***** Data for review *****

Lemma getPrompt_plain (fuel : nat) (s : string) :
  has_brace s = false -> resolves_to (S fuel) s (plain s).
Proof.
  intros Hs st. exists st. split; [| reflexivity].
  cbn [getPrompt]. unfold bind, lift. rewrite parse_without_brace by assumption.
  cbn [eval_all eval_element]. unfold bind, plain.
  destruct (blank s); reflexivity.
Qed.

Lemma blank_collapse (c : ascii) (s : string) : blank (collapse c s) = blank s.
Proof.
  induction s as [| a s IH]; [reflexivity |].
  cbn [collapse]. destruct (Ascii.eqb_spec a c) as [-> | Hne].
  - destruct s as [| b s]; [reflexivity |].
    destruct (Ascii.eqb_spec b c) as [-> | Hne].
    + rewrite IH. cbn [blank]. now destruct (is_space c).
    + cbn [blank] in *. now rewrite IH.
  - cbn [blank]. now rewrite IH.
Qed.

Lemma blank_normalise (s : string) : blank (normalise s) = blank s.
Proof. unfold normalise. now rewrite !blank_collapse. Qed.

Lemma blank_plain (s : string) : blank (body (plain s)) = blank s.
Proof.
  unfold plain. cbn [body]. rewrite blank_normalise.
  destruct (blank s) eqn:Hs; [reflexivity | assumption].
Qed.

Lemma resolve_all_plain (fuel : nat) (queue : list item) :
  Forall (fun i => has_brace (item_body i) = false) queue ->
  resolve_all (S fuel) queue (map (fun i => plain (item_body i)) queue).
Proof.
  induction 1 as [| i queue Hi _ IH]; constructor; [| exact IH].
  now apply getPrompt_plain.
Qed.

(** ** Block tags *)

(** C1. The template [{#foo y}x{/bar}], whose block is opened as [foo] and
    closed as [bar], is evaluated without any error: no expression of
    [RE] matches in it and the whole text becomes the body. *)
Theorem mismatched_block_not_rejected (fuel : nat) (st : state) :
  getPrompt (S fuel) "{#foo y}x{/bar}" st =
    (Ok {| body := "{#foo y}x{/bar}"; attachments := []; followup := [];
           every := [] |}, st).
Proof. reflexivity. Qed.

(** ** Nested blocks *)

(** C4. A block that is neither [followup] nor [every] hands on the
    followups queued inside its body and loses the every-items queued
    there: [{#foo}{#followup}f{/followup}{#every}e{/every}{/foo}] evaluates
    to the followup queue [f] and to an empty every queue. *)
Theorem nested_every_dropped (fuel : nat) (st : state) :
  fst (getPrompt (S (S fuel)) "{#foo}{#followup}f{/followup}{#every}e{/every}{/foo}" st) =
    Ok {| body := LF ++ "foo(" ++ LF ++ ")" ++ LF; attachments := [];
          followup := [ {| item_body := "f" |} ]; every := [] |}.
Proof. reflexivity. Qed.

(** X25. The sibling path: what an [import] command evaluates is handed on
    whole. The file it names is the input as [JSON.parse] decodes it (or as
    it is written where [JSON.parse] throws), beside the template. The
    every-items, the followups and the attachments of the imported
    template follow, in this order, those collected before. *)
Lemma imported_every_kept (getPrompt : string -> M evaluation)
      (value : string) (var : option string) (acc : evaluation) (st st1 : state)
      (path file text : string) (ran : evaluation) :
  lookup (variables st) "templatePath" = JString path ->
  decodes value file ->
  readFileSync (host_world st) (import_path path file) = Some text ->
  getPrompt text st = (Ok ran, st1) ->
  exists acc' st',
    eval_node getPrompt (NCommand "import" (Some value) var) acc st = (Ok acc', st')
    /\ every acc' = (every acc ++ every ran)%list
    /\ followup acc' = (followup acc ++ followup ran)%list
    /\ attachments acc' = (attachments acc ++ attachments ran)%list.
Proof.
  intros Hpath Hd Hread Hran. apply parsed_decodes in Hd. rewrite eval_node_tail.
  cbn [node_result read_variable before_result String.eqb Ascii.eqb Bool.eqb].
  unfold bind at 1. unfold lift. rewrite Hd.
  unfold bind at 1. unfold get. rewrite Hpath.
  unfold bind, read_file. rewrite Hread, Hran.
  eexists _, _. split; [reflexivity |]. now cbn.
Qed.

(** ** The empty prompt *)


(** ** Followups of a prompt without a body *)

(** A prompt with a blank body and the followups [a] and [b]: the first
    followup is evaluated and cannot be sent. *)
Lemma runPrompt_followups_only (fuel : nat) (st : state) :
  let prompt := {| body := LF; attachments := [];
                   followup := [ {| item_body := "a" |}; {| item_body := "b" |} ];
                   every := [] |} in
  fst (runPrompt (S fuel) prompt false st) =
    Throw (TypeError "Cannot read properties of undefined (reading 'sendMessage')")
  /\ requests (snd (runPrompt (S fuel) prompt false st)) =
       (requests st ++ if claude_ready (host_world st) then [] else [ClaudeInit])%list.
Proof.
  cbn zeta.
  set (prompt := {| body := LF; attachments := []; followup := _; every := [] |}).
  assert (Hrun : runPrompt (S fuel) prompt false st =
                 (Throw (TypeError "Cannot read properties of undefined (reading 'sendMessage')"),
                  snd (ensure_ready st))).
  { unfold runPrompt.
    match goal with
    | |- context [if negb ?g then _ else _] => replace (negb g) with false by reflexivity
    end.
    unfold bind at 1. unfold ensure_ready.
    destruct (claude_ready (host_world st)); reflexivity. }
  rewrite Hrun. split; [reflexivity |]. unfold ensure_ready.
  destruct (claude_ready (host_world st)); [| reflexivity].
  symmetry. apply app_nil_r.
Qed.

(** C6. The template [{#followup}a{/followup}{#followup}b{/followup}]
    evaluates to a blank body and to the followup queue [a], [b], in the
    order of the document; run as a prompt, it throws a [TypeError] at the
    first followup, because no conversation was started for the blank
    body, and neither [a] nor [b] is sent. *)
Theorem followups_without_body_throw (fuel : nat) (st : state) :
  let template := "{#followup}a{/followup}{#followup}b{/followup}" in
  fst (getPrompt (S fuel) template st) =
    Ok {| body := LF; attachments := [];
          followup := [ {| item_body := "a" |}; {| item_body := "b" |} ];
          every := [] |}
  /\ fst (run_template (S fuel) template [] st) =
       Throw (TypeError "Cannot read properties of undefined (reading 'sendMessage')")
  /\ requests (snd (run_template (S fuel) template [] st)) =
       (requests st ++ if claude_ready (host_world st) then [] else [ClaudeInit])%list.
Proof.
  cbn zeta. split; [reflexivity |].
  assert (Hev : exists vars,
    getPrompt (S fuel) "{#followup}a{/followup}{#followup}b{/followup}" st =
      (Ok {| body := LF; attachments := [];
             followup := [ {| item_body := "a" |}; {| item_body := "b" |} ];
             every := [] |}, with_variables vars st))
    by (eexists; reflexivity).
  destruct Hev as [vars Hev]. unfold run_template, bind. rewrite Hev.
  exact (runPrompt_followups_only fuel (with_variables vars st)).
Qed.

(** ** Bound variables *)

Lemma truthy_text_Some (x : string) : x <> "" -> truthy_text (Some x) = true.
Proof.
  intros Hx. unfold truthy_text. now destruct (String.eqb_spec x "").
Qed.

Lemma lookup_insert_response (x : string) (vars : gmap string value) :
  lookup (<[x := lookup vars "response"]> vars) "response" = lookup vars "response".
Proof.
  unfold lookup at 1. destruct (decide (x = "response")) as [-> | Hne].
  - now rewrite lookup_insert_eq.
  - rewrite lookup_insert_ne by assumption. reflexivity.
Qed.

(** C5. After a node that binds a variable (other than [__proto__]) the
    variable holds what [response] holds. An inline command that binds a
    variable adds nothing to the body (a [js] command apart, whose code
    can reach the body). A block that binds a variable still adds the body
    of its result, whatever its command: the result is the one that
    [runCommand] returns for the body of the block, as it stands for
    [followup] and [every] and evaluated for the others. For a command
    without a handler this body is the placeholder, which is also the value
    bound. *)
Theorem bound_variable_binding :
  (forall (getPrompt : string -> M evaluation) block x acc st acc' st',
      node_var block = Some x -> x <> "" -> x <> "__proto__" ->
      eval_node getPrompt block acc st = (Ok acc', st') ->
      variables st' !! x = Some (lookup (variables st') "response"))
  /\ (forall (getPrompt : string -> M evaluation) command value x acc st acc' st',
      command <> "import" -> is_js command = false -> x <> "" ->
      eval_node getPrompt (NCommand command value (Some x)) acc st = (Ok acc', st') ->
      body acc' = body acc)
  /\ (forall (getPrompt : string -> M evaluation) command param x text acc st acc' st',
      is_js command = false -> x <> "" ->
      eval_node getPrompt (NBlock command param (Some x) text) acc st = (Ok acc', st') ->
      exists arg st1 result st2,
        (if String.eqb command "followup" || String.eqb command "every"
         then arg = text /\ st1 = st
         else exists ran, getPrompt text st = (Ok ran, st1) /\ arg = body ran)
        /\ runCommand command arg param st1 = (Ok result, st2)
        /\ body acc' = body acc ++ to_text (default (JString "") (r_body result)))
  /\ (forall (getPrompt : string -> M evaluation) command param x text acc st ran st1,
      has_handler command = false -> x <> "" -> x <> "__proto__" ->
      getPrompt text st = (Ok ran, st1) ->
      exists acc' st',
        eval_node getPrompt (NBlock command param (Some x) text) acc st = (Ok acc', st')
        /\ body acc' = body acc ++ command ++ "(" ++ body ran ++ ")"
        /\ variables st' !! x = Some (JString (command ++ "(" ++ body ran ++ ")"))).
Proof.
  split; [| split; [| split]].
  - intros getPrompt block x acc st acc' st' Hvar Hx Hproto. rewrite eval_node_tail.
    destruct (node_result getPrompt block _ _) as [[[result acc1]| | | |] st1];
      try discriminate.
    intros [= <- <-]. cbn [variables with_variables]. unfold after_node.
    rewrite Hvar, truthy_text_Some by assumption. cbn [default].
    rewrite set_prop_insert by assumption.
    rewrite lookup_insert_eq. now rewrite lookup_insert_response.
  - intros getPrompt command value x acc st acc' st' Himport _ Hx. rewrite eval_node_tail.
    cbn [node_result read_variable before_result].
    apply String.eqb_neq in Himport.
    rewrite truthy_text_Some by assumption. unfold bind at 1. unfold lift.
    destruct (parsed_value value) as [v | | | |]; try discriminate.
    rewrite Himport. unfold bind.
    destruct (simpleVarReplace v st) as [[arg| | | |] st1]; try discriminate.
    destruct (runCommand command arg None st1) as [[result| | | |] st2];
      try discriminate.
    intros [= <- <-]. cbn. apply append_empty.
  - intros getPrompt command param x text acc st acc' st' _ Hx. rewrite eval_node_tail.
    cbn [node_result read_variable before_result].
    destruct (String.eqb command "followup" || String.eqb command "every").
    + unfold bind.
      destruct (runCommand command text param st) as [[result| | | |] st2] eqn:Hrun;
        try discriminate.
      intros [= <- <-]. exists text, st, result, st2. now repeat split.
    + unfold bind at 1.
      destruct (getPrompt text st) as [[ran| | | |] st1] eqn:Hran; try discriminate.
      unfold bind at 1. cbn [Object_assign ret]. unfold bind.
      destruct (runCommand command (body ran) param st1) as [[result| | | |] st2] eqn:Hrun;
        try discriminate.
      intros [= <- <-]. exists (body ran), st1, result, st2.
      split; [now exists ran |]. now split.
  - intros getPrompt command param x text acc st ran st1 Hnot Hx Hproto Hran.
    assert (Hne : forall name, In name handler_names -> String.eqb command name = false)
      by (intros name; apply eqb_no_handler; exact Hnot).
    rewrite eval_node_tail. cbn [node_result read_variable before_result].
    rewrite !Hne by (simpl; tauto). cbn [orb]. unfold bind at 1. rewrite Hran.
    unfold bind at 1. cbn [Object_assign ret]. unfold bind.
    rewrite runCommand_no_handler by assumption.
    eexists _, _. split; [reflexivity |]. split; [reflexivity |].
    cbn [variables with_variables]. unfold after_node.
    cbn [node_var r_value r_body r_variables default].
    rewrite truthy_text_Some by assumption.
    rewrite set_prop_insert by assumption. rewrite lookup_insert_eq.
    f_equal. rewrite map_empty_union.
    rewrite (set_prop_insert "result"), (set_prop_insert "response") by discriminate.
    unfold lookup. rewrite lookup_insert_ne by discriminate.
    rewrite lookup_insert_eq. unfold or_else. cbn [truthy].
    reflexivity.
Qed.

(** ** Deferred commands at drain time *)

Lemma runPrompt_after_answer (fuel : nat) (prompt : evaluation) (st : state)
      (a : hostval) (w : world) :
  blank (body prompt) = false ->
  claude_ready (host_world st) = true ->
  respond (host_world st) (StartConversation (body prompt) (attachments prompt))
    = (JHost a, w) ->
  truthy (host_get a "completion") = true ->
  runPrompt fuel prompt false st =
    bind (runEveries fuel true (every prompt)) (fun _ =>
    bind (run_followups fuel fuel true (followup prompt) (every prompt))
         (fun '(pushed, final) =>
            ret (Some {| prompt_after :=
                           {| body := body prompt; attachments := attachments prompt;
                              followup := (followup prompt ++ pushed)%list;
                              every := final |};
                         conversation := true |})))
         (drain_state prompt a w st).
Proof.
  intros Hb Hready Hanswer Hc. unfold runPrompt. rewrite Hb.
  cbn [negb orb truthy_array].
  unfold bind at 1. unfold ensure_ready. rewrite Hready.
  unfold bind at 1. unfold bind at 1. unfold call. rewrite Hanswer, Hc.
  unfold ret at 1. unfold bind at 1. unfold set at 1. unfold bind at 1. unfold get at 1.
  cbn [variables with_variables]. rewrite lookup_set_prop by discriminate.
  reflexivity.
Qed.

*****
***** Data for review *****

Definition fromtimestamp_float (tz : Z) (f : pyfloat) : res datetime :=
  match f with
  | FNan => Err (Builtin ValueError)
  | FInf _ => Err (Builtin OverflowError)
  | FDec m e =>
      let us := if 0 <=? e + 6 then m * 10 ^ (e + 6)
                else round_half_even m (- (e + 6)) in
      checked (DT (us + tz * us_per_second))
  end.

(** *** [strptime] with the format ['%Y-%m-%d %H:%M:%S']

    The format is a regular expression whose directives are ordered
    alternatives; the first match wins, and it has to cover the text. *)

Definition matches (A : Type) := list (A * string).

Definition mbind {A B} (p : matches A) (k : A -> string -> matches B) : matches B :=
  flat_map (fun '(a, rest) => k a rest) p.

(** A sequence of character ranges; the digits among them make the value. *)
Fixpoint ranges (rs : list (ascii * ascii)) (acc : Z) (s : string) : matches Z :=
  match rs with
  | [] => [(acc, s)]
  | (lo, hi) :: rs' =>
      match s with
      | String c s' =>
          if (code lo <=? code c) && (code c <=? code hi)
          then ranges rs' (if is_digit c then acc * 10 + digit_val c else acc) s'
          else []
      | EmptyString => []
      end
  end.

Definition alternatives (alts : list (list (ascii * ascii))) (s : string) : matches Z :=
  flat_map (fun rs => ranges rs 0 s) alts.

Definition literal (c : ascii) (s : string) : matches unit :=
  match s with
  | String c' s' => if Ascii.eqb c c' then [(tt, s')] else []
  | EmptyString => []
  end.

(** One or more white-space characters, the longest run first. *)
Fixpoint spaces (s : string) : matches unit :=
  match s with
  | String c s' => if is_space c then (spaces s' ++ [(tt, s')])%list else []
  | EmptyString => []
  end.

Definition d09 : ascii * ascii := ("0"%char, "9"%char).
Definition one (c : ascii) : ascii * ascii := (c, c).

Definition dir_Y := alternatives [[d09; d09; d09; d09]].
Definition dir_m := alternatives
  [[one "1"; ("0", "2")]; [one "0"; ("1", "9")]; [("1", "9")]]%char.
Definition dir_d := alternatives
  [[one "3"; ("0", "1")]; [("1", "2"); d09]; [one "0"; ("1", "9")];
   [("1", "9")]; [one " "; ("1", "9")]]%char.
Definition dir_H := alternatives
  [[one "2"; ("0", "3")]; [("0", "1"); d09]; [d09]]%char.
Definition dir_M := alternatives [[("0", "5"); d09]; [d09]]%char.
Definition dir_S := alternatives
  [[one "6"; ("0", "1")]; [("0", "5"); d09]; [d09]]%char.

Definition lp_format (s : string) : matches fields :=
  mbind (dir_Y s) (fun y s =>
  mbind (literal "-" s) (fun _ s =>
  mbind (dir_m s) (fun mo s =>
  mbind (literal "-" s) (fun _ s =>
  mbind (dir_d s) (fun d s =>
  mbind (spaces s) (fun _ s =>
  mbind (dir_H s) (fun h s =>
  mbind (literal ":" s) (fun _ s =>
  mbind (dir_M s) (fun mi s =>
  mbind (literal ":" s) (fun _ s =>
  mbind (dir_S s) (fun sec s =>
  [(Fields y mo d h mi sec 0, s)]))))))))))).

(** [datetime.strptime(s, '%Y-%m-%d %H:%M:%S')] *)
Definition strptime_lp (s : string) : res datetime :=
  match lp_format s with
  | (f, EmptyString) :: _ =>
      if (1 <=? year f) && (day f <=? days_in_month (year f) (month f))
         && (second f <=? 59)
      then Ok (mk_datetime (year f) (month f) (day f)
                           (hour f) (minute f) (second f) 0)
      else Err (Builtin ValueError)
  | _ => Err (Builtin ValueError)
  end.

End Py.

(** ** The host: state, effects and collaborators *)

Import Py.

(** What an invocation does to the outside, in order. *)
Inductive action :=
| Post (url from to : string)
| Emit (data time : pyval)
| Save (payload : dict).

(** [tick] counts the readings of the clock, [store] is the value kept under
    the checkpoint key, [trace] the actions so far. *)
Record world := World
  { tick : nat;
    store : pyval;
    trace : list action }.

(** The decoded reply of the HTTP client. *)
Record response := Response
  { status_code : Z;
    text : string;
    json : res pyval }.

*****
***** Data for review *****

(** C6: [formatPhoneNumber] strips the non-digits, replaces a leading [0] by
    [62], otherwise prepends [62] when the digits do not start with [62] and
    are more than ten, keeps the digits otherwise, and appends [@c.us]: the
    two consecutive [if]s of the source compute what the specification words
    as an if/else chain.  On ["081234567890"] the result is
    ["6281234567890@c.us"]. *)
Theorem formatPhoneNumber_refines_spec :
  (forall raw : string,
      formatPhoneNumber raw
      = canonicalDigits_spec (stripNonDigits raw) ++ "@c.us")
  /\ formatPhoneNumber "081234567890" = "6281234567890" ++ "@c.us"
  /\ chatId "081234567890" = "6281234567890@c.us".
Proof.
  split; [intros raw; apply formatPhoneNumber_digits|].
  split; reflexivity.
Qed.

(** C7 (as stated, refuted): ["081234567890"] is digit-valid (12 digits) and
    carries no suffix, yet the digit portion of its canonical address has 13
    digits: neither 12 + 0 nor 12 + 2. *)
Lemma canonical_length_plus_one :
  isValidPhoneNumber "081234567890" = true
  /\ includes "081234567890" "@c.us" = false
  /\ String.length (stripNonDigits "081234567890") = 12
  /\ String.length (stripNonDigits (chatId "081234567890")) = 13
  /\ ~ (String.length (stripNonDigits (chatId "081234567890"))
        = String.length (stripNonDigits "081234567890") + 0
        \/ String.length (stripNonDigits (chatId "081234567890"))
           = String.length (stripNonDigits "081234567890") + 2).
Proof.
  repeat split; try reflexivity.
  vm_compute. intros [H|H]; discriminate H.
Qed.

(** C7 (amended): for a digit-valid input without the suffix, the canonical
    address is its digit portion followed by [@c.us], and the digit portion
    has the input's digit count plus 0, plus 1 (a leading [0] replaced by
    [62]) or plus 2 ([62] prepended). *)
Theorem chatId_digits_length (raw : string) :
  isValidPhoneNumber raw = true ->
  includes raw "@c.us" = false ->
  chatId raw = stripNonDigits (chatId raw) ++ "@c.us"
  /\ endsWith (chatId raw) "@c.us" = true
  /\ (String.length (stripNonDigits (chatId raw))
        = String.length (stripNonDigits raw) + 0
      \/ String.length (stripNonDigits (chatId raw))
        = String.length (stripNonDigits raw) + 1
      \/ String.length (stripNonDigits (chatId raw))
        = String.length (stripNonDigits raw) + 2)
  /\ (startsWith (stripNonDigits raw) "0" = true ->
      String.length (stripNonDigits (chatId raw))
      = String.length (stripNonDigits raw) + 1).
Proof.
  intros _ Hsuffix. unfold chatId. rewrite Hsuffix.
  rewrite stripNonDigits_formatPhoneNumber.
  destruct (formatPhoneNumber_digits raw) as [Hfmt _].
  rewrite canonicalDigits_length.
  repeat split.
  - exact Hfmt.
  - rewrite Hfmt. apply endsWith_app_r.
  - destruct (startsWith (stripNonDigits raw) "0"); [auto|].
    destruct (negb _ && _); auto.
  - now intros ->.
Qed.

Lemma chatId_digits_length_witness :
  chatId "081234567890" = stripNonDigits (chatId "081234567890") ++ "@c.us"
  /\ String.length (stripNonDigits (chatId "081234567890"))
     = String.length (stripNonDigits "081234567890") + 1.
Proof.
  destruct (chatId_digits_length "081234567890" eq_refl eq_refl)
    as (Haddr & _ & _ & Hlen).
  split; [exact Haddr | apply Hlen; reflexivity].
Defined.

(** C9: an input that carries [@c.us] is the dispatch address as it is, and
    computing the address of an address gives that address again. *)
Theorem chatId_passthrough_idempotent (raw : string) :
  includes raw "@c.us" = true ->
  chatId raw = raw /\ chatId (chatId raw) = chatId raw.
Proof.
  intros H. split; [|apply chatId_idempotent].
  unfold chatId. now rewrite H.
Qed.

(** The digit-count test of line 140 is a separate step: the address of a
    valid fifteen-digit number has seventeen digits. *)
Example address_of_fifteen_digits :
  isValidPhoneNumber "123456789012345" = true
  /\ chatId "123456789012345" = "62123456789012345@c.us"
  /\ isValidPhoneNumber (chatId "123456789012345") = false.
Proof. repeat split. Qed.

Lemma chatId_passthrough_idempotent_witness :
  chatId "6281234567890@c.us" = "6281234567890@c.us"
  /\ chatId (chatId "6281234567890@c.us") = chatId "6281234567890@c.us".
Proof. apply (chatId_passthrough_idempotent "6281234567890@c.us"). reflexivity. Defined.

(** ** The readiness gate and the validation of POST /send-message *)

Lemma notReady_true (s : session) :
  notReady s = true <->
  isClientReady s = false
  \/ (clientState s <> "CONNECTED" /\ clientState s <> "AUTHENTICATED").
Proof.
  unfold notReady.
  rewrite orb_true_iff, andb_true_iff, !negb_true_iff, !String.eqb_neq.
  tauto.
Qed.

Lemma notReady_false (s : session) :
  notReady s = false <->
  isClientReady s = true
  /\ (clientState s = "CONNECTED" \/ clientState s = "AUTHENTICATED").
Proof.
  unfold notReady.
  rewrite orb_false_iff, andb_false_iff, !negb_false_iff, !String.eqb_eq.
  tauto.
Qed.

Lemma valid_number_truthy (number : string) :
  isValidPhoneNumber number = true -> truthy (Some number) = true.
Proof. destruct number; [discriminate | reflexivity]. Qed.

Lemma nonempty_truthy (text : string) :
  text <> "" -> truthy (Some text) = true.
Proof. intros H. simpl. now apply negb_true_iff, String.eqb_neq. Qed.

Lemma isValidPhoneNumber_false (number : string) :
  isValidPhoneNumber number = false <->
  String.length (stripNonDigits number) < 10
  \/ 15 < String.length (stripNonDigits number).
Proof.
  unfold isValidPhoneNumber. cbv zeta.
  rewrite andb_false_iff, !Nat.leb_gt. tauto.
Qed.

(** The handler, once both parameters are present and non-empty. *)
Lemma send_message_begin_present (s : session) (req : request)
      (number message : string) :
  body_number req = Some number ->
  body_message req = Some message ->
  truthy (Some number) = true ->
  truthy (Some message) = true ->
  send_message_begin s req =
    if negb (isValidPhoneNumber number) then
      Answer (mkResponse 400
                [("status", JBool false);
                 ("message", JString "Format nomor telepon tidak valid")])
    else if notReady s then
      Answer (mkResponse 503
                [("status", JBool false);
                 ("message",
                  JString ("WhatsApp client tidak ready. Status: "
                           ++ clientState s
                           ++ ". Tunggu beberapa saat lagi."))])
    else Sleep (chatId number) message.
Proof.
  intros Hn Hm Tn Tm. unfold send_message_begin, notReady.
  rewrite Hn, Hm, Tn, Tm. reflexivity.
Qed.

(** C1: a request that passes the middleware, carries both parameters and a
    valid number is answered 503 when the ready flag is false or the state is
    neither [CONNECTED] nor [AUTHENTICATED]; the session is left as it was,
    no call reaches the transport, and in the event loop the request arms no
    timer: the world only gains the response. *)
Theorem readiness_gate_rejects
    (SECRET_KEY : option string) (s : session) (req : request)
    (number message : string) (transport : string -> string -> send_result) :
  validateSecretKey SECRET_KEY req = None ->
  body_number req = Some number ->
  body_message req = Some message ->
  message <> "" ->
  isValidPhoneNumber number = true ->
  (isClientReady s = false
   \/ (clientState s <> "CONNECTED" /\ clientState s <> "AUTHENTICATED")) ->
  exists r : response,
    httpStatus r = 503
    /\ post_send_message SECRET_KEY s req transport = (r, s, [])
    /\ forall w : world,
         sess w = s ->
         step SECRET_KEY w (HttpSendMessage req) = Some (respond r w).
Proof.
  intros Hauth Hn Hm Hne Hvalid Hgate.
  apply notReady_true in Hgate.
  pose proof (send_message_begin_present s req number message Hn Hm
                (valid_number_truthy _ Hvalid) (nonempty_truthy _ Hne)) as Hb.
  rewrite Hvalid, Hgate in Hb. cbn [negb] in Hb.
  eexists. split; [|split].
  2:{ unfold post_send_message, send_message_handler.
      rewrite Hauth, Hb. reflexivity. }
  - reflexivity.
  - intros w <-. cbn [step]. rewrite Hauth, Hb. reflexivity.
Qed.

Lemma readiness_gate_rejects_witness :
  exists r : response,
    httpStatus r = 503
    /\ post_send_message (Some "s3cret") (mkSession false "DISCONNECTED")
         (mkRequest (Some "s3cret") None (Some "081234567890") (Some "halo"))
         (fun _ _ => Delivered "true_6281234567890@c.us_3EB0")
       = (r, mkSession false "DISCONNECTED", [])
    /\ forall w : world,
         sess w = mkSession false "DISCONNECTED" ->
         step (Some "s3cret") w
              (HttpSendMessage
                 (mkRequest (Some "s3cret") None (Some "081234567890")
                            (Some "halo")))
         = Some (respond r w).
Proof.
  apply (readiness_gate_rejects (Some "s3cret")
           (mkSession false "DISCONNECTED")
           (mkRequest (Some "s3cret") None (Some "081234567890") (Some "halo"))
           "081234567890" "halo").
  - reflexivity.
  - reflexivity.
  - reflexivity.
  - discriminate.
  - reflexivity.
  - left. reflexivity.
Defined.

*****

Directions: Lines holding "whole": copy each one from the records above.

Exercise solution:
    [RE] matches in it and the whole text becomes the body. *)
    whole. The file it names is the input as [JSON.parse] decodes it (or as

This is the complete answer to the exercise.